**EXERCISE DETAILS:** Scan the records below for the line containing "induction 1 as [|m ms [Ht" and the line containing "(** C26: end". Copy both, plus every line between, exactly.

**DATA RECORDS:**
(* ===== verification/Delivery.v ===== *)
(** * Messages from one end of a connection to the other

    The messages that a client sends on a stream ([SendMsg], [CloseSend]), through
    marshalling, framing, the transport with its flow control, and the parser of the
    handler that receives them. *)
From Stdlib Require Import ZArith Lia Ascii.
From stdpp Require Import base option list strings.
From S2P Require Import Prelude GoNum FloatFacts GoFmt Strconv Messages Flow Transfer TransferProps Proto ProtoFacts Wire.
From S2P Require Import Grpc GrpcFacts.

(** A handler receives messages, one after the other: it reads what [recvMsg] asks for. *)
Definition handler_rel (s : xfer) (l : xlabel) (t : xfer) : Prop :=
  xfer_rel s l t ∧ ∀ k, l = ARead k → snd (serve (reads s)) = Asking k.

Lemma handler_run s ls t : run handler_rel s ls t → run xfer_rel s ls t.
Proof. induction 1 as [|s l t ls u [H _] _ IH]; [constructor|by econstructor]. Qed.

(** The reads of a handler, and what its parser has made of them. *)
Definition parsed (s : xfer) : Prop :=
  ∃ ps, reads s = map inl ps ++ option_list (inr <$> r_err (rd s)) ∧
    let '(out, st) := feeds (PHeader []) ps in
    delivered s = frames out ++ partial st ∧ pok st ∧ Forall frame_ok out ∧
    serve (reads s) = (out, match r_err (rd s) with None => Asking (want st) | Some e => Ended (failed st e) end).

Lemma writer_reads l s t : step_writer l s = Some t → reads t = reads s ∧ rd t = rd s.
Proof.
  unfold step_writer. intros H. destruct l; try done; destruct (pc s); try done.
  - destruct (calls s) as [|[d lst] cs]; [done|]. by injection H as <-.
  - case_match; by injection H as <-.
  - destruct (acquire _) as [[sq sp]|]; [|done]. by injection H as <-.
  - by injection H as <-.
  - destruct (acquire _) as [[tq tp]|]; [|done]. by injection H as <-.
  - by injection H as <-.
Qed.

Lemma handleEnd_reads f s : reads (handleEnd f s) = reads s ∧ r_err (rd (handleEnd f s)) = r_err (rd s).
Proof. unfold handleEnd. by destruct (endStream f). Qed.

Lemma handleData_reads f s : reads (handleData f s) = reads s ∧ r_err (rd (handleData f s)) = r_err (rd s).
Proof.
  unfold handleData, closeStream. destruct (rst s); try done; (destruct (0 <? _); [|by apply handleEnd_reads]);
    (destruct (onData _ _ _) as [[g h]|[e|e]]; [by rewrite !(proj1 (handleEnd_reads _ _)), !(proj2 (handleEnd_reads _ _))| |done]);
    by destruct (restoreConn _ _) as [q [g h]].
Qed.

Lemma reads_unchanged l s t :
  (∀ k, l ≠ ARead k) → xfer_rel s l t → reads t = reads s ∧ r_err (rd t) = r_err (rd s).
Proof.
  intros Hl H. unfold xfer_rel in H.
  destruct l; cbn [xfer_step] in H; try (apply writer_reads in H as [? ->]; done).
  - destruct (wire s) as [|f w]; [done|]. injection H as <-.
    by rewrite (proj1 (handleData_reads _ _)), (proj2 (handleData_reads _ _)).
  - by destruct (Hl k).
  - destruct (upd s =? 0); [done|]. injection H as <-. unfold updateWindow. by destruct (onRead _ _ _) as [[? ?] [? ?]].
  - destruct (get (controlBuf s)) as [[u c]|]; [|done]. simpl in H. by injection H as <-.
  - destruct (updates s) as [|u us]; [done|]. injection H as <-. unfold handleWindowUpdate. by destruct (of_stream u).
Qed.

Lemma map_app_snoc {A B} (f : A → B) l x : map f l ++ [f x] = map f (l ++ [x]).
Proof. by rewrite map_app. Qed.

Lemma Read_size k r p r' : Read k r = Some (inl p, r') → (length p ≤ k)%nat.
Proof.
  unfold Read, Reader_Read. intros H. destruct (r_err r); [done|].
  destruct (r_last r) as [|c l]; [destruct (get (recv_buf r)) as [[[d|e] b]|]; simpl in H|]; repeat case_match;
    simplify_eq; rewrite ?length_take; simpl; lia.
Qed.

Lemma parsed_step l s t : quota_inv s → shape_inv s → parsed s → handler_rel s l t → parsed t.
Proof.
  intros HQ HS (ps & Er & HP) [Hs Hk].
  destruct (feeds (PHeader []) ps) as [out st] eqn:Ef. destruct HP as (Hd & Hst & Hout & Hserve).
  assert ((∃ k, l = ARead k) ∨ ∀ k, l ≠ ARead k) as [[k ->]|Hl] by (destruct l; eauto).
  - specialize (Hk k eq_refl). unfold xfer_rel, xfer_step in Hs.
    destruct ((k =? 0)%nat || negb (upd s =? 0) || bool_decide (is_Some (r_err (rd s)))) eqn:Eg; [done|].
    apply orb_false_elim in Eg as [[Ek%Nat.eqb_neq Eu]%orb_false_elim Ee%bool_decide_eq_false].
    rewrite <- eq_None_not_Some in Ee. rewrite Ee in *. rewrite Hserve in Hk. injection Hk as Hk.
    destruct (Read k (rd s)) as [[res r]|] eqn:ER; [|done]. simpl in Hs.
    assert (delivered t = delivered s ++ read_bytes res) as Hdt.
    { injection Hs as <-. unfold delivered. fields. rewrite map_app, concat_app. cbn [map concat]. by rewrite app_nil_r. }
    pose proof ER as (_ & _ & R3)%Read_spec; [|lia|done|apply HS|apply HS].
    cbn [option_list fmap option_fmap option_map] in Er. rewrite app_nil_r in Er.
    injection Hs as <-. unfold parsed. rewrite Hdt. fields. rewrite Er. destruct res as [p|e].
    + destruct R3 as (_ & R3 & _). apply Read_size in ER. rewrite R3. exists (ps ++ [p]).
      cbn [option_list fmap option_fmap option_map]. split; [by rewrite app_nil_r, map_app_snoc|].
      rewrite feeds_snoc, Ef. destruct (feed st p) as [o st'] eqn:Efd.
      pose proof (feed_spec st p o st' Hst ltac:(lia) Efd) as (F1 & F2 & F3).
      rewrite Hd, frames_app, <- !app_assoc. cbn [read_bytes]. rewrite F1. split; [done|]. split; [done|].
      split; [by apply Forall_app|]. rewrite serve_drive, drive_feeds, Ef. cbn [drive]. rewrite Efd. by rewrite app_nil_r.
    + destruct R3 as (-> & R3 & _). rewrite R3. exists ps. split; [done|]. rewrite Ef. cbn [read_bytes].
      rewrite app_nil_r. split; [done|]. split; [done|]. split; [done|].
      rewrite serve_drive, drive_feeds, Ef. cbn [drive]. by rewrite app_nil_r.
  - destruct (reads_unchanged l s t Hl Hs) as [E1 E2]. unfold parsed, delivered in *. rewrite E1, E2.
    exists ps. by rewrite Ef.
Qed.

Lemma handler_reachable cs ls s :
  run handler_rel (xfer_start cs) ls s → (quota_inv s ∧ shape_inv s) ∧ parsed s.
Proof.
  intros Hr. eapply (run_invariant handler_rel (fun s => (quota_inv s ∧ shape_inv s) ∧ parsed s)); [|exact Hr|].
  - intros u l v [[? ?] ?] Hs. split; [apply (xfer_inv l u); [done..|apply Hs]|by eapply parsed_step].
  - split; [apply xfer_start_inv|]. exists []. split; [done|]. cbn [feeds]. split_and!; [done|simpl; lia|constructor|done].
Qed.

(** ** Properties *)

Section messages.
Context {M : Type} {HM : Message M} {HL : LawfulMessage M}.

(** What [SendMsg] writes. *)
Definition sent (m : M) : bytes :=
  match encode (Some (Marshal m)) 0 with inl b => b | inr _ => [] end.

(** A message that is sent without an error. *)
Definition sendable (m : M) : Prop := typed m ∧ Z.of_nat (length (Marshal m)) < 2 ^ 32.

Lemma sent_frame m : sendable m → sent m = frame (0, Marshal m).
Proof.
  intros [_ Hm]. unfold sent, encode. change (default [] (Some (Marshal m))) with (Marshal m). unfold MaxUint32. by rewrite (proj2 (Z.ltb_ge _ _)) by lia.
Qed.

Lemma sent_frames ms : Forall sendable ms → concat (map sent ms) = frames (map (fun m => (0, Marshal m)) ms).
Proof.
  unfold frames. induction 1 as [|m ms Hm _ IH]; [done|]. cbn [map concat]. by rewrite IH, sent_frame.
Qed.

Lemma sendable_frames ms : Forall sendable ms → Forall frame_ok (map (fun m => (0, Marshal m)) ms).
Proof. induction 1 as [|m ms [_ Hm] _ IH]; [done|]. constructor; [by split; cbn [fst snd]|done]. Qed.

Lemma decode_sent ms : Forall sendable ms → map decode (map (fun m => (0, Marshal m)) ms) = map (fun m => Ok (inl m)) ms.
Proof.
  induction 1 as [|m ms [Ht Hm] _ IH]; [done|]. cbn [map]. rewrite IH. unfold decode at 1. cbn [Z.eqb].
  rewrite roundtrip; [done|done|]. unfold small. lia.
Qed.

(** C26: end to end. The messages that the handler has received at any time, whatever the
    interleaving and however the transport cuts them, are the first of those that the
    client has sent, in order and each as it was sent. When nothing can happen any more
    they are all of them, and the handler waits for the next one, or has seen the end of
    the stream if the client has closed it. *)
Theorem messages_delivered (ms : list M) (close : bool) (ls : list xlabel) (s : xfer) :
  Forall sendable ms → run handler_rel (xfer_start (stream_calls (map sent ms) close)) ls s →
  (∃ got, got `prefix_of` ms ∧ map decode (fst (serve (reads s))) = map (fun m => Ok (inl m)) got) ∧
  ((∀ l t, ¬ handler_rel s l t) →
     map decode (fst (serve (reads s))) = map (fun m => Ok (inl m)) ms ∧
     snd (serve (reads s)) = (if close then Ended EOF else Asking 5)).
Proof.
  intros Hms Hr. destruct (handler_reachable _ _ _ Hr) as [[HQ HS] (ps & Er & HP)].
  destruct (feeds (PHeader []) ps) as [out st]. destruct HP as (Hd & Hst & Hout & Hserve). rewrite Hserve.
  pose proof (handler_run _ _ _ Hr) as Hx. pose proof (reachable_carried _ _ _ Hx) as HC.
  rewrite stream_content in HC. pose proof (stream_in_order _ _ _ _ Hx) as (Hpre & _).
  rewrite Hd, sent_frames in Hpre by done. pose proof (sendable_frames _ Hms) as Hf.
  destruct (frames_prefix out st _ Hout Hf Hst Hpre) as [Hp Hall]. cbn [fst snd]. split.
  - destruct Hp as [rest Hp]. apply map_eq_app in Hp as (got & rest' & -> & <- & _).
    exists got. split; [by eexists|]. apply Forall_app in Hms as [Hms _]. by apply decode_sent.
  - intros Hstuck.
    assert (drained s) as Hdr.
    { destruct (xfer_progress (match r_err (rd s) with None => want st | _ => 1 end) s _ _ ltac:(
        destruct (r_err (rd s)); [lia|destruct st; cbn [want pok] in *; lia]) HQ HS HC) as [|(l & Hl & t & Ht)]; [done|].
      destruct (Hstuck l t). split; [done|]. intros k ->. specialize (Hl k eq_refl). rewrite Hserve. cbn [snd].
      destruct (r_err (rd s)) eqn:Ee; [|by rewrite Hl]. exfalso. unfold xfer_rel, xfer_step in Ht. rewrite Ee in Ht.
      change (bool_decide (is_Some (Some r))) with true in Ht. by rewrite orb_true_r in Ht. }
    destruct (drained_delivered _ _ _ HS HC Hdr) as [Hd1 He]. rewrite Hd, sent_frames in Hd1 by done.
    destruct (Hall Hd1) as [-> ->]. rewrite decode_sent by done. split; [done|]. rewrite He. by destruct close.
Qed.
End messages.

(** ** Unary calls *)

(** Each read returns no more than was asked for. *)
Fixpoint asked (st : pstate) (ps : list bytes) : Prop :=
  match ps with
  | [] => True
  | p :: ps => (length p ≤ want st)%nat ∧ asked (snd (feed st p)) ps
  end.

Lemma feeds_spec st ps out st' :
  pok st → asked st ps → feeds st ps = (out, st') →
  partial st ++ concat ps = frames out ++ partial st' ∧ pok st' ∧ Forall frame_ok out.
Proof.
  revert st out. induction ps as [|p ps IH]; intros st out Hst Ha H; cbn [feeds asked concat] in *.
  - injection H as <- <-. by rewrite app_nil_r.
  - destruct Ha as [Hl Ha]. destruct (feed st p) as [o st1] eqn:E. destruct (feeds st1 ps) as [o' st2] eqn:E2.
    injection H as <- <-. apply feed_spec in E as (F1 & F2 & F3); [|done..].
    destruct (IH st1 o' F2 Ha E2) as (K1 & K2 & K3).
    by rewrite app_assoc, F1, <- app_assoc, K1, frames_app, <- app_assoc, Forall_app.
Qed.

Lemma recvMsg_failed rs e : serve rs = ([], Ended e) → ∃ rs', recvMsg rs = Failed e rs'.
Proof.
  unfold serve. destruct (length rs) as [|n]; cbn [recvMsgs]; destruct (recvMsg rs) as [m rs'|e' rs'|k]; intros H; simplify_eq;
    [by eexists| |by eexists]. by destruct (recvMsgs n rs').
Qed.

Lemma frame_nonempty m : frame m ≠ [].
Proof. done. Qed.

(** A client that ends the stream of a unary call in the middle of its message makes
    the server panic, with the process, wherever it stops and however the bytes arrive; one
    that ends it before the first byte does not. *)
Theorem unary_truncated (Handler : bytes → bytes + handlerError) (m : Z * bytes) (ps : list bytes) :
  frame_ok m → asked (PHeader []) ps → concat ps `prefix_of` frame m → concat ps ≠ frame m →
  ∃ e rs, recvMsg (map inl ps ++ [inr EOF]) = Failed e rs ∧
    panics (processUnaryRPC Handler (inr e)) = negb (bool_decide (concat ps = [])).
Proof.
  intros Hm Ha Hp Hne. destruct (feeds (PHeader []) ps) as [out st] eqn:Ef.
  assert (pok (PHeader [])) as Hp0 by (simpl; lia).
  pose proof (feeds_spec _ _ _ _ Hp0 Ha Ef) as (F1 & F2 & F3). cbn [partial app] in F1.
  destruct (frames_prefix out st [m]) as [Hpre Hall]; [done|by constructor|done| |].
  { unfold frames at 2. cbn [map concat]. by rewrite app_nil_r, <- F1. }
  assert (out = []) as ->.
  { destruct out as [|x out]; [done|]. destruct Hpre as [k Hk]. injection Hk as -> Hk.
    destruct out; [|done]. exfalso. destruct Hp as [r Hr]. rewrite F1 in Hr, Hne. unfold frames in Hr, Hne. cbn [map concat] in Hr, Hne.
    rewrite app_nil_r in Hr, Hne. destruct (partial st) eqn:E; [by rewrite app_nil_r in Hne|].
    apply (f_equal length) in Hr. rewrite !length_app in Hr. simpl in Hr. lia. }
  assert (serve (map inl ps ++ [inr EOF]) = ([], Ended (failed st EOF))) as Hs
    by (rewrite serve_drive, drive_feeds, Ef; done).
  apply recvMsg_failed in Hs as [rs' Hs]. exists (failed st EOF), rs'. split; [done|].
  rewrite F1. cbn [frames map concat app]. destruct st as [[|c got]|pf len got]; done.
Qed.

(** ** A command on its way to an executor *)

Definition halt_command : CommandMessage := mkCommandMessage "Halt" None "".
Definition halt_schedule : list xlabel :=
  [WUpdate; LCall; LTop; LStream; LAdd; LConn; LData; RFrame; ARead 5; AUpdate; ARead 6; AUpdate; LCall; LTop; LData; RFrame;
   ARead 5].

Fixpoint handler_exec (ls : list xlabel) (s : xfer) : option xfer :=
  match ls with
  | [] => Some s
  | l :: ls =>
      let ok := match l, snd (serve (reads s)) with ARead k, Asking k' => (k =? k')%nat | ARead _, Ended _ => false | _, _ => true end in
      if ok then xfer_step l s ≫= handler_exec ls else None
  end.

Lemma handler_exec_run ls s t : handler_exec ls s = Some t → run handler_rel s ls t.
Proof.
  revert s. induction ls as [|l ls IH]; simpl; intros s H; [injection H as ->; constructor|].
  destruct (match l, snd (serve (reads s)) with ARead k, Asking k' => (k =? k')%nat | ARead _, Ended _ => false | _, _ => true end)
    eqn:E; [|done].
  apply bind_Some in H as (u & Hu & Ht). apply (run_cons _ _ _ u); [|by apply IH]. split; [exact Hu|].
  intros k ->. destruct (snd (serve (reads s))); [by apply Nat.eqb_eq in E as ->|done].
Qed.

Lemma messages_delivered_witness :
  ∃ s, handler_exec halt_schedule (xfer_start (stream_calls (map sent [halt_command]) true)) = Some s ∧
    snd (serve (reads s)) = Ended EOF ∧
    ∃ got, got `prefix_of` [halt_command] ∧ map decode (fst (serve (reads s))) = map (fun m => Ok (inl m)) got.
Proof.
  eexists. split; [vm_compute; reflexivity|]. split; [vm_compute; reflexivity|].
  refine (proj1 (messages_delivered [halt_command] true halt_schedule _ _ _)).
  - constructor; [|constructor]. split; [done|by vm_compute].
  - apply handler_exec_run. vm_compute. reflexivity.
Defined.

Lemma unary_truncated_witness :
  ∃ e rs, recvMsg (map inl [PutUint32 1; [zero]] ++ [inr EOF]) = Failed e rs ∧
    panics (processUnaryRPC (fun b => inl b) (inr e)) = true.
Proof.
  apply (unary_truncated (fun b => inl b) (0, map ascii_of_nat (repeat 7%nat 256)) [PutUint32 1; [zero]]).
  - split; by vm_compute.
  - by split; [simpl; lia|split; [simpl; lia|]].
  - exists (map ascii_of_nat (repeat 7%nat 256)). by vm_compute.
  - intros H. apply (f_equal length) in H. by vm_compute in H.
Defined.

**EXERCISE OUTPUT:**
  induction 1 as [|m ms [Ht Hm] _ IH]; [done|]. cbn [map]. rewrite IH. unfold decode at 1. cbn [Z.eqb].
  rewrite roundtrip; [done|done|]. unfold small. lia.
Qed.

(** C26: end to end. The messages that the handler has received at any time, whatever the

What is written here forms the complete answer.